═══ Input data

Definition post_input (id : text) (body : Value) : handler :=
  match read_input body with
  | None => Ret (empty 400)
  | Some body =>
      if (MAX_EVENTS <? length (ib_events body))%nat then Ret (empty 413) else
      let! allowed := act (RateAllows id true (N.of_nat (Nat.max (length (ib_events body)) 1))) in
      if negb allowed then Ret (empty 429) else
      let! r := act (SendInput id (ib_lease body) (ib_generation body) (ib_width body, ib_height body) (ib_events body)) in
      Ret match r with
          | Ok report =>
              let value := [("applied", JInt (ir_applied report)); ("dropped", drops_value (ir_dropped report));
                            ("held", JBool (bool_decide (ir_lost report = None)))]%string in
              match ir_lost report with
              | None => json 200 (JObj value)
              | Some lost => json 409 (JObj (value ++ [("lost"%string, lost_value lost)]))
              end
          | Err e => lease_refusal e
          end
  end.

Definition state_body (state : string) : bytes :=
  utf8 (txt "{" ++ [dquote] ++ txt "state" ++ [dquote] ++ txt ":" ++ [dquote] ++ txt state ++ [dquote] ++ txt "}").
Definition gone (state : string) : Response := response 410 (txt "application/json") (state_body state).

(** [http.rs]: [events], [document], [sessions] and [frame] *)
Definition events_page (id : text) (after : N) : handler :=
  let! r := act (EventsAfter id after) in
  Ret match r with
      | LkFound _ page => json 200 page
      | LkUnavailable _ => empty 204
      | LkClosed _ => gone "closed"
      end.

Definition document : handler :=
  let! token := generate in
  Ret match token with
      | None => empty 500
      | Some token =>
          let nonce := take 32 token in
          let r := response 200 (txt "text/html; charset=utf-8") (utf8 (replace (txt "__NONCE__") nonce PAGE)) in
          insert_valid (txt "content-security-policy")
            (txt "default-src 'none'; script-src 'nonce-" ++ nonce ++ txt "'; style-src 'nonce-" ++ nonce
             ++ txt "'; img-src blob:; media-src blob:; connect-src 'self'; frame-ancestors 'none'; base-uri 'none'; form-action 'none'") r
      end.

Definition sessions (st : ServerState) : handler :=
  let! list := act ListSessions in
  do! act (RetainFrames (list_omap _ _ (fun s => match session_id (fst s) with Ok id => Some id | Err _ => None end) list)) in
  Ret (json 200 (JObj [("sessions", JArray (map snd list)); ("control", JBool (sv_control st));
    ("writes", JBool (negb (sv_read_only st))); ("idle_timeout_secs", JInt (sv_idle_timeout st / seconds 1))]%string)).

Definition frame (id : text) (after : N) : handler :=
  let! reply := act (NextFrame id after) in
  Ret match reply with
      | FrameNew e =>
          let r := response 200 (txt "image/png") (ef_png e) in
          let r := insert_valid (txt "x-frame-seq") (dec (ef_seq e)) r in
          let r := insert_valid (txt "x-frame-width") (dec (ef_width e)) r in
          let r := insert_valid (txt "x-frame-height") (dec (ef_height e)) r in
          insert_valid (txt "x-frame-encode-ms") (dec (ef_encode_ms e)) r
      | FrameNoChange => empty 204
      | FrameEnded => gone "ended"
      | FrameClosed => gone "closed"
      | FrameFailed => empty 500
      end.

(** Read the body, then go on with it. *)
Definition with_json (st : ServerState) (p : Parts) (k : Value -> handler) : handler :=
  let! r := read_json (sv_header_read_timeout st) p in
  match r with Ok v => k v | Err status => Ret (empty status) end.

(** The match of [handle] on the route. *)
Definition serve_route (st : ServerState) (peer : IpAddr) (p : Parts) (r : Route) : handler :=
  match r with
  | Document => document
  | Sessions => sessions st
  | BadId => Ret (empty 404)
  | Frame id =>
      frame id (default 0%N (and_then (query_param (rq_query p) (txt "after")) (parse_unsigned u64_maxN)))
  | EventsOf id =>
      match query_param (rq_query p) (txt "after") with
      | None => events_page id 0
      | Some value => match parse_unsigned u64_maxN value with
                      | Some after => events_page id after
                      | None => Ret (empty 400)
                      end
      end
  | Record_ id => with_json st p (post_recording id)
  | Annotate id => with_json st p (post_annotation id)
  | ControlOf id => with_json st p (post_control id peer)
  | InputOf id => with_json st p (post_input id)
  | Keep rid => with_json st p (post_keep rid)
  | Recordings => list_recordings
  | Recording rid => detail rid
  | RecordingEvents rid => recording_events rid
  | Segment_ rid n => segment rid n (and_then (header_get p (txt "range")) to_str)
  end.

Definition is_control_route (r : Route) : bool :=
  match r with ControlOf _ | InputOf _ => true | _ => false end.

Definition handle (st : ServerState) (peer : IpAddr) (p : Parts) : handler :=
  match auth_check (sv_auth st) p with
  | Err status => Ret (empty status)
  | Ok _ =>
      match parse_route (rq_path p) with
      | None =>
          if bool_decide (rq_method p = GET) || bool_decide (rq_method p = HEAD)
          then Ret (empty 404) else Ret (empty 405)
      | Some r =>
          if negb (allows r (rq_method p)) then Ret (empty 405)
          else if bool_decide (rq_method p = POST) && sv_read_only st then Ret (empty 404)
          else if is_control_route r then
            if negb (sv_control st) then Ret (empty 404)
            else match check_control (sv_auth st) p with
                 | Err status => Ret (empty status)
                 | Ok _ => serve_route st peer p r
                 end
          else serve_route st peer p r
      end
  end.

(** ** Operations and whom they concern *)

(** The session, or the recording, that an operation is about. *)
Definition op_session {B} (o : ViewerOp B) : option text :=
  match o with
  | NextFrame id _ | EventsAfter id _ | RecordStart id | RecordStop id | AddAnnotation id _
  | RateAllows id _ _ | TakeLease id _ | Heartbeat id _ | BlurLease id _ | ReleaseLease id _
  | SendInput id _ _ _ _ => Some id
  | _ => None
  end.
Definition op_recording {B} (o : ViewerOp B) : option text :=
  match o with
  | KeepRecording rid _ | ReadDetail rid | ReadRecordingEvents rid | ReadSegment rid _ => Some rid
  | _ => None
  end.

(** Operations of the lease or its input, and all that change something. *)
Definition op_drives {B} (o : ViewerOp B) : bool :=
  match o with
  | TakeLease _ _ | Heartbeat _ _ | BlurLease _ _ | ReleaseLease _ _ | SendInput _ _ _ _ _ => true
  | _ => false
  end.
Definition op_writes {B} (o : ViewerOp B) : bool :=
  op_drives o ||
  match o with
  | RecordStart _ | RecordStop _ | AddAnnotation _ _ | KeepRecording _ _ => true
  | _ => false
  end.
Definition op_small {B} (o : ViewerOp B) : Prop :=
  match o with
  | ReadBody limit _ => limit = MAX_BODY
  | SendInput _ _ _ _ events => (length events <= MAX_EVENTS)%nat
  | _ => True
  end.

(** What an operation of the route [r] may be. *)
Record of_route (r : Route) {B} (o : ViewerOp B) : Prop := {
  or_session : forall id, op_session o = Some id -> route_session r = Some id;
  or_recording : forall rid, op_recording o = Some rid -> route_recording r = Some rid;
  or_drives : op_drives o = true -> is_control_route r = true;
  or_writes : op_writes o = true -> allows r POST = true;
  or_small : op_small o }.

Lemma read_json_ops st p r : all_ops (fun _ => of_route r) (read_json st p).
Proof.
  unfold read_json. destruct (negb _); [done|]. destruct (match _ with Some _ => _ | None => _ end); [done|].
  cbn. split; [by constructor|done].
Qed.

(** One operation, or none. *)
Ltac ops :=
  repeat first
    [ exact I
    | progress cbn [pbind act all_ops]
    | apply all_ops_bind; [apply read_json_ops|]
    | split; [by constructor; cbn; try discriminate; try naive_solver|]
    | intros ?
    | case_match ].

Lemma serve_route_ops st peer p r : all_ops (fun _ => of_route r) (serve_route st peer p r).
Proof.
  destruct r; cbn [serve_route];
    unfold document, generate, sessions, frame, events_page, with_json, list_recordings, detail, recording_events, segment, with_store,
      post_recording, post_annotation, post_keep, post_control; ops.
  unfold post_input. case_match; [|exact I]. destruct (_ <? _)%nat eqn:E; [exact I|]. apply Nat.ltb_ge in E. ops.
Qed.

══════

■ **What you have to do**:
Your task is to write out the lines from the one with "post_recording, post_annotation, post_keep, post_control;" through the end of the records, exactly and with nothing added.

■ **Answer space**:
      post_recording, post_annotation, post_keep, post_control; ops.
  unfold post_input. case_match; [|exact I]. destruct (_ <? _)%nat eqn:E; [exact I|]. apply Nat.ltb_ge in E. ops.
Qed.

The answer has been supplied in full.